### [AVAILABLE DATA]

(** The category the three colour functions agree on. *)
Lemma severity_classified level :
  ∃ c, SeverityRule (JS.toLowerCase level) c
       ∧ Dashboard.getRiskColor level = Dashboard.riskColorOf c
       ∧ Dashboard.getRiskBadgeColor level = Dashboard.riskBadgeColorOf c
       ∧ SafetyResponsePanel.getSeverityColor level
         = SafetyResponsePanel.severityColorOf c.
Proof.
  unfold Dashboard.getRiskColor, Dashboard.getRiskBadgeColor,
    SafetyResponsePanel.getSeverityColor.
  set (l := JS.toLowerCase level).
  destruct (JS.includes l "high" || JS.includes l "critical") eqn:Hh.
  { exists CatHigh. split; [|done]. apply rule_high. by apply includes_either. }
  apply includes_neither in Hh.
  destruct (JS.includes l "medium" || JS.includes l "moderate") eqn:Hm.
  { exists CatMedium. split; [|done]. apply rule_medium; [done|].
    by apply includes_either. }
  apply includes_neither in Hm.
  exists CatLow. split; [|done]. by apply rule_low.
Qed.

(** C1. The severity classifier is total: every string falls in exactly one
    of High, Medium, Low, decided on its lowercase form by the occurrence of
    "high"/"critical", then "medium"/"moderate", else Low, and the colour
    functions of the dashboard and of the safety panel draw that category;
    "HIGH risk", "High-Critical" and "critical" are High, "moderate concern"
    is Medium and "nominal" is Low. *)
Theorem severityCategory_total :
  (∀ level : string,
     ∃ c, SeverityRule (JS.toLowerCase level) c
          ∧ (∀ c', SeverityRule (JS.toLowerCase level) c' ↔ c' = c)
          ∧ Dashboard.getRiskColor level = Dashboard.riskColorOf c
          ∧ Dashboard.getRiskBadgeColor level = Dashboard.riskBadgeColorOf c
          ∧ SafetyResponsePanel.getSeverityColor level
            = SafetyResponsePanel.severityColorOf c)
  ∧ Inj (=) (=) Dashboard.riskColorOf
  ∧ Inj (=) (=) SafetyResponsePanel.severityColorOf
  ∧ Dashboard.getRiskColor "HIGH risk" = Dashboard.riskColorOf CatHigh
  ∧ Dashboard.getRiskColor "High-Critical" = Dashboard.riskColorOf CatHigh
  ∧ Dashboard.getRiskColor "critical" = Dashboard.riskColorOf CatHigh
  ∧ Dashboard.getRiskColor "moderate concern" = Dashboard.riskColorOf CatMedium
  ∧ Dashboard.getRiskColor "nominal" = Dashboard.riskColorOf CatLow
  ∧ SafetyResponsePanel.getSeverityColor "HIGH risk"
    = SafetyResponsePanel.severityColorOf CatHigh
  ∧ SafetyResponsePanel.getSeverityColor "High-Critical"
    = SafetyResponsePanel.severityColorOf CatHigh
  ∧ SafetyResponsePanel.getSeverityColor "critical"
    = SafetyResponsePanel.severityColorOf CatHigh
  ∧ SafetyResponsePanel.getSeverityColor "moderate concern"
    = SafetyResponsePanel.severityColorOf CatMedium
  ∧ SafetyResponsePanel.getSeverityColor "nominal"
    = SafetyResponsePanel.severityColorOf CatLow.
Proof.
  split.
  { intros level. destruct (severity_classified level) as (c & Hc & Hrest).
    exists c. split; [done|]. split; [|done].
    intros c'. split; [|by intros ->].
    intros Hc'. by apply (SeverityRule_functional _ _ _ Hc' Hc). }
  split. { by intros [] [] Heq. }
  split. { by intros [] [] Heq. }
  by vm_compute.
Qed.

(** ** The safety checklist *)

Lemma FirstMatch_functional l fallback table r1 r2 :
  FirstMatch l fallback table r1 → FirstMatch l fallback table r2 → r1 = r2.
Proof.
  intros H1. revert r2.
  induction H1 as [|kws acts rest Hhit|kws acts rest r Hmiss H1 IH];
    intros r2 H2; inversion H2; subst; try done.
  by apply IH.
Qed.

(** C2. [getSafetyActions] evaluates the keyword categories fire, smoke,
    electrical/spark, gas/leak, overheat/temperature in that order on the
    lowercase form of the hazard type, the first category with a keyword
    occurring in it wins and its fixed checklist of 5 to 6 actions is
    returned; "Fire and Smoke Detected" gets the fire checklist, and a type
    matching no category gets the generic 5-step checklist. *)
Theorem getSafetyActions_first_match :
  (∀ type : string,
     FirstMatch (JS.toLowerCase type) SafetyResponsePanel.genericActions
       SafetyResponsePanel.checklistTable
       (SafetyResponsePanel.getSafetyActions type))
  ∧ (∀ (type : string) (actions : list string),
       FirstMatch (JS.toLowerCase type) SafetyResponsePanel.genericActions
         SafetyResponsePanel.checklistTable actions
       ↔ actions = SafetyResponsePanel.getSafetyActions type)
  ∧ Forall (λ row, 5 ≤ length row.2 ≤ 6)%nat SafetyResponsePanel.checklistTable
  ∧ length SafetyResponsePanel.genericActions = 5%nat
  ∧ Contains (JS.toLowerCase "Fire and Smoke Detected") "fire"
  ∧ Contains (JS.toLowerCase "Fire and Smoke Detected") "smoke"
  ∧ SafetyResponsePanel.getSafetyActions "Fire and Smoke Detected"
    = SafetyResponsePanel.fireActions
  ∧ SafetyResponsePanel.fireActions ≠ SafetyResponsePanel.smokeActions
  ∧ SafetyResponsePanel.getSafetyActions "Hull breach"
    = SafetyResponsePanel.genericActions.
Proof.
  assert (∀ type : string,
            FirstMatch (JS.toLowerCase type) SafetyResponsePanel.genericActions
              SafetyResponsePanel.checklistTable
              (SafetyResponsePanel.getSafetyActions type)) as Hfirst.
  { intros type. unfold SafetyResponsePanel.getSafetyActions,
      SafetyResponsePanel.checklistTable.
    set (l := JS.toLowerCase type).
    destruct (JS.includes l "fire") eqn:H1.
    { apply first_hit, Exists_cons_hd. by apply includes_spec. }
    apply includes_false in H1.
    apply first_skip; [rewrite Exists_cons, Exists_nil; tauto|].
    destruct (JS.includes l "smoke") eqn:H2.
    { apply first_hit, Exists_cons_hd. by apply includes_spec. }
    apply includes_false in H2.
    apply first_skip; [rewrite Exists_cons, Exists_nil; tauto|].
    destruct (JS.includes l "electrical" || JS.includes l "spark") eqn:H3.
    { apply first_hit. apply includes_either in H3.
      rewrite !Exists_cons. tauto. }
    apply includes_neither in H3.
    apply first_skip; [rewrite !Exists_cons, Exists_nil; tauto|].
    destruct (JS.includes l "gas" || JS.includes l "leak") eqn:H4.
    { apply first_hit. apply includes_either in H4.
      rewrite !Exists_cons. tauto. }
    apply includes_neither in H4.
    apply first_skip; [rewrite !Exists_cons, Exists_nil; tauto|].
    destruct (JS.includes l "overheat" || JS.includes l "temperature") eqn:H5.
    { apply first_hit. apply includes_either in H5.
      rewrite !Exists_cons. tauto. }
    apply includes_neither in H5.
    apply first_skip; [rewrite !Exists_cons, Exists_nil; tauto|].
    apply first_none. }
  split; [exact Hfirst|].
  split.
  { intros type actions. split; [|intros ->; apply Hfirst].
    intros H. exact (FirstMatch_functional _ _ _ _ _ H (Hfirst type)). }
  split. { repeat constructor. }
  split; [done|].
  split. { apply includes_spec. by vm_compute. }
  split. { apply includes_spec. by vm_compute. }
  split; [by vm_compute|].
  split; [discriminate|].
  by vm_compute.
Qed.


(** ** Dates *)

Example toISOString_epoch : JS.toISOString 0 = "1970-01-01T00:00:00.000Z".
Proof. reflexivity. Qed.

Example toISOString_before_epoch :
  JS.toISOString (-1) = "1969-12-31T23:59:59.999Z".
Proof. reflexivity. Qed.

Example toISOString_leap_day :
  JS.toISOString 951782400000 = "2000-02-29T00:00:00.000Z".
Proof. reflexivity. Qed.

### [WHAT TO PRODUCE]
Please retype, with no changes, the lines that run from the first line of the entries to the line with "SafetyResponsePanel.getSeverityColor.", both ends included.

### [EXERCISE RESULT]
(** The category the three colour functions agree on. *)
Lemma severity_classified level :
  ∃ c, SeverityRule (JS.toLowerCase level) c
       ∧ Dashboard.getRiskColor level = Dashboard.riskColorOf c
       ∧ Dashboard.getRiskBadgeColor level = Dashboard.riskBadgeColorOf c
       ∧ SafetyResponsePanel.getSeverityColor level
         = SafetyResponsePanel.severityColorOf c.
Proof.
  unfold Dashboard.getRiskColor, Dashboard.getRiskBadgeColor,
    SafetyResponsePanel.getSeverityColor.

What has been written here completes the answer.